* Task input
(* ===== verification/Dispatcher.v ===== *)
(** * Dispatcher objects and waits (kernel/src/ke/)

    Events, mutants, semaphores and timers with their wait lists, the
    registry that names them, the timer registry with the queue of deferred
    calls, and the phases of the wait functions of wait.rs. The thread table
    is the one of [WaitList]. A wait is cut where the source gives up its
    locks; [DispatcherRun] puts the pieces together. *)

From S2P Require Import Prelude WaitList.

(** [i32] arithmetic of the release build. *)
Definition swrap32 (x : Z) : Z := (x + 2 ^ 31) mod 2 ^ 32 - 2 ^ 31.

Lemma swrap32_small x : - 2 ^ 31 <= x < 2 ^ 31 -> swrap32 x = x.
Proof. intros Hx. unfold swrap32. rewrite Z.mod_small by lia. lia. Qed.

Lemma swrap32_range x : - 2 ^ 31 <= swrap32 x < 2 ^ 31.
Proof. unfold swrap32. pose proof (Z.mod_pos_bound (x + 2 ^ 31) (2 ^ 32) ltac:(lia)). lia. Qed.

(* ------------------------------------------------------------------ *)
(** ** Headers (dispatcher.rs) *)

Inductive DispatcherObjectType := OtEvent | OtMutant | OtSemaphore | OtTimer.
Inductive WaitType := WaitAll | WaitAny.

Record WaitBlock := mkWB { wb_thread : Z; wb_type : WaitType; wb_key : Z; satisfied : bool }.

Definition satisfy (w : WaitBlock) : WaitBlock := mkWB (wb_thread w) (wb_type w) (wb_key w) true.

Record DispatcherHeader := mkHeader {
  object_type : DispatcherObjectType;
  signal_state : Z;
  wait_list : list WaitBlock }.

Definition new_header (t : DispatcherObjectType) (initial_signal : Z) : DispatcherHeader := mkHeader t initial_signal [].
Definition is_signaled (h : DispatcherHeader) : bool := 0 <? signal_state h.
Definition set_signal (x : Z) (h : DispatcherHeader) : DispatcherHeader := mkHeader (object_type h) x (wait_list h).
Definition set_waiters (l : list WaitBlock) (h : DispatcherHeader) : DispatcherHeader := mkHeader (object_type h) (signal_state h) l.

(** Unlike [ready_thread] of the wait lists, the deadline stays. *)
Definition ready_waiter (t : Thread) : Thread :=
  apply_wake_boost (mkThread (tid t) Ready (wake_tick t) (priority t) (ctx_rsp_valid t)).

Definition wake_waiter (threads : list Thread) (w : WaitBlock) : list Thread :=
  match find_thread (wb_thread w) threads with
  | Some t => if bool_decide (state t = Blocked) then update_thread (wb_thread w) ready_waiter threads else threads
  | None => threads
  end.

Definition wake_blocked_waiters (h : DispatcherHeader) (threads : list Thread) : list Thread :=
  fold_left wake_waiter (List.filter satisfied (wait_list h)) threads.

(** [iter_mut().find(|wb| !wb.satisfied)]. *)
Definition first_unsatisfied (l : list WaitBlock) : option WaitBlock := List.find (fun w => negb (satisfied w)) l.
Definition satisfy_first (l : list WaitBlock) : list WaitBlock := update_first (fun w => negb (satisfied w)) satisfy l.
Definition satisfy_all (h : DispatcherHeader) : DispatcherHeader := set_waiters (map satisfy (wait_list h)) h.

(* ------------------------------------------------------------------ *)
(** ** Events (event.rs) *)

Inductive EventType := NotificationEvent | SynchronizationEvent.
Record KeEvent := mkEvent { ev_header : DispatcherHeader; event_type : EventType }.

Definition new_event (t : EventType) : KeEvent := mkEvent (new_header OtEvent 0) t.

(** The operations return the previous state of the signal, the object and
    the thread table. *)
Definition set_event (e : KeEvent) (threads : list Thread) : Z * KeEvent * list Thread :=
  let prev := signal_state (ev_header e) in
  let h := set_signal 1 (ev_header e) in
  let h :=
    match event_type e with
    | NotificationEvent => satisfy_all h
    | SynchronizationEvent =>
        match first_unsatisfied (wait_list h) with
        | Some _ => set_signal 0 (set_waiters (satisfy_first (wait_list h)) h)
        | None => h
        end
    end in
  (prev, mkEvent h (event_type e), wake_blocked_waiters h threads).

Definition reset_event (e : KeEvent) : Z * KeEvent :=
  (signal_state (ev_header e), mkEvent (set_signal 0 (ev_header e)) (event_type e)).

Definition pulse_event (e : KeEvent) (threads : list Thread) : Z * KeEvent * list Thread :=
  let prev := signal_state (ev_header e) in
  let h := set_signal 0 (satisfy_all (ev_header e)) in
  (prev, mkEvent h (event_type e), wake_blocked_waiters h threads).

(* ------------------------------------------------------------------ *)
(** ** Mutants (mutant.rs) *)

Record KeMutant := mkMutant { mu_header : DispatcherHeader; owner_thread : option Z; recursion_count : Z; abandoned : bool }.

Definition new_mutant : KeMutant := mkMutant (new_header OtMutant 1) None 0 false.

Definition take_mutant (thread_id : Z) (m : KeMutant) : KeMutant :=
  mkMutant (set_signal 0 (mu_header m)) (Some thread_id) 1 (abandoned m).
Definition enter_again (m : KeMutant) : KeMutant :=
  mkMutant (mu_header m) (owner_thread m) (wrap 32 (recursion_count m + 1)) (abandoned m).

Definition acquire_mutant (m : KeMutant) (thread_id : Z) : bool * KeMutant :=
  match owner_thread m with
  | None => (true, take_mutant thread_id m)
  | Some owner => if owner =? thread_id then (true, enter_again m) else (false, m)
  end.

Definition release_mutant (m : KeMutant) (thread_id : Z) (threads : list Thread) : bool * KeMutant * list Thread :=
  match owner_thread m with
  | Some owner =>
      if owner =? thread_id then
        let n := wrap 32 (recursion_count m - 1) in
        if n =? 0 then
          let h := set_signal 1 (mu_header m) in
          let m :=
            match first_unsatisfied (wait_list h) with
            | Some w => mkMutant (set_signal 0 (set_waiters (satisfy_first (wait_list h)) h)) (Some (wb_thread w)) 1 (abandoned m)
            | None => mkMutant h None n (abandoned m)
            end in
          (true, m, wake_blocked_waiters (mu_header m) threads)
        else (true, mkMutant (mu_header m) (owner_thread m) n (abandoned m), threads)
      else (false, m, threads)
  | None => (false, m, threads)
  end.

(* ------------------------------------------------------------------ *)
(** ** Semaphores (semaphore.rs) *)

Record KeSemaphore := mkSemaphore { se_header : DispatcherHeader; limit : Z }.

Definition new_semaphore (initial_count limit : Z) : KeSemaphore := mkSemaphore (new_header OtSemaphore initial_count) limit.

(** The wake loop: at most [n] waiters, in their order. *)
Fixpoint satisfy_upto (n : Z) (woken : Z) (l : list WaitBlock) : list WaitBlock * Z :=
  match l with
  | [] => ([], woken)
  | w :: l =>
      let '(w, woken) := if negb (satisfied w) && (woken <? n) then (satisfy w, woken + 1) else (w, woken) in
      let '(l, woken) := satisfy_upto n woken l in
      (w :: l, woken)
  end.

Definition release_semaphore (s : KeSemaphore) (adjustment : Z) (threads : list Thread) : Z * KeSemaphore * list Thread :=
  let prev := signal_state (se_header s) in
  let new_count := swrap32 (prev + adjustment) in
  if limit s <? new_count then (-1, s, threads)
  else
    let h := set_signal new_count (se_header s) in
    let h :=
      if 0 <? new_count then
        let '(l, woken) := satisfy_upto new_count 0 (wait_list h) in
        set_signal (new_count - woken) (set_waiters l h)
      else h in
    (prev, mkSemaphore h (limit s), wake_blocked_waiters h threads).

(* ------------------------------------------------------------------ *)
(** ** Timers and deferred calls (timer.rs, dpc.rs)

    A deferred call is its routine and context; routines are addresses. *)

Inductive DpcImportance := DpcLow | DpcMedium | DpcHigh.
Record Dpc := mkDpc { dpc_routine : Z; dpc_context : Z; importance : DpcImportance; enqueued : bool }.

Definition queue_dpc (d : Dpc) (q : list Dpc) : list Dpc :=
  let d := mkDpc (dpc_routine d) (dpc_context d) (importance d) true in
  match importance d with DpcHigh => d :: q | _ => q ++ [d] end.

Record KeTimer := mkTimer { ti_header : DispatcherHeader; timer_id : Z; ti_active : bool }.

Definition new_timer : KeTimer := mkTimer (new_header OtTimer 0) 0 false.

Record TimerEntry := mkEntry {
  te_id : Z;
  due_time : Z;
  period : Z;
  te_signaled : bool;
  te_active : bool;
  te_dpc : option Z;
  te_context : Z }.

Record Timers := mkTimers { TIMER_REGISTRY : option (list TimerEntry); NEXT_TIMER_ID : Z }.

* Aim of the task
Would you print exactly, and only, the lines of the data above from the line with "take_mutant thread_id m)" through the line with "w)) 1 (abandoned m)", inclusive?

* Task output
  | None => (true, take_mutant thread_id m)
  | Some owner => if owner =? thread_id then (true, enter_again m) else (false, m)
  end.

Definition release_mutant (m : KeMutant) (thread_id : Z) (threads : list Thread) : bool * KeMutant * list Thread :=
  match owner_thread m with
  | Some owner =>
      if owner =? thread_id then
        let n := wrap 32 (recursion_count m - 1) in
        if n =? 0 then
          let h := set_signal 1 (mu_header m) in
          let m :=
            match first_unsatisfied (wait_list h) with
            | Some w => mkMutant (set_signal 0 (set_waiters (satisfy_first (wait_list h)) h)) (Some (wb_thread w)) 1 (abandoned m)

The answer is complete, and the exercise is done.